A good way is to keep several sets of resources, each set for a single frame. Each set should contain a command buffer (or more), a fence and two semaphores.
Now You record a command buffer (or more), potentially with ONE_TIME_SUBMIT flag, and submit it to a queue. During submission You wait for "image acquired" semaphore that was provided to vkAcquireNextImageKHR() function. You also provide the second semaphore and the fence to be signaled. Semaphore is used for vkQueuePresentKHR() function.
For the next frame You take another set of the above resources until You run out of all sets. Then You just take the set that is the oldest (least recently used). You check if the fence from this set is already signaled. If it is, You record the command buffer and perform all the usual job. If the fence is not signaled, You wait for it. But if You have 3 or 4 such sets there is a small chance that the fence isn't already signaled.

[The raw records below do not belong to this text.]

(** * calendarify: the configuration loader and validator

    A shallow embedding of [src/config/index.ts] (with the shapes of
    [src/config/types.ts]) and the properties of its validator.

    - JSON documents are the values [JSON.parse] builds.
    - Exceptions are an explicit error monad ([result]).
    - The host (file system, JSON parser, time zone database) is a record
      of functions the definitions are parameterised by. *)

From Stdlib Require Import String Ascii List ZArith Bool Lia DecimalString.
Import ListNotations.
Open Scope string_scope.

(* ================================================================== *)
(** * JavaScript values that come out of [JSON.parse]                  *)
(* ================================================================== *)

(** A number is the IEEE 754 double the parser produced, kept as its
    64-bit pattern.  An object is its list of members in the order
    [Object.entries] enumerates them; the parser builds no object with
    a key twice, and where a list has one twice the first is the member
    (nothing below depends on it). *)
#[warnings="-register-all"] Inductive JSON : Type :=
| JNull
| JBool (b : bool)
| JNumber (bits : Z)
| JString (s : string)
| JArray (elements : list JSON)
| JObject (members : list (string * JSON)).

(** A JavaScript value of type [unknown]: a JSON value or [undefined]. *)
Definition value : Type := option JSON.
Abbreviation undefined := (@None JSON).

You can't re-record a command buffer while it still being processed, so You need to wait. But this approach lets minimize waiting. You don't need to use functions like vkDeviceWaitIdle() and thus stalling graphics hardware pipeline. It's also easier to balance memory consumption, input lag and performance. The more sets, the less wait and better performance, but more memory is used and potentially You increase input lag. Typically 2, 3, maybe 4, sets should be enough.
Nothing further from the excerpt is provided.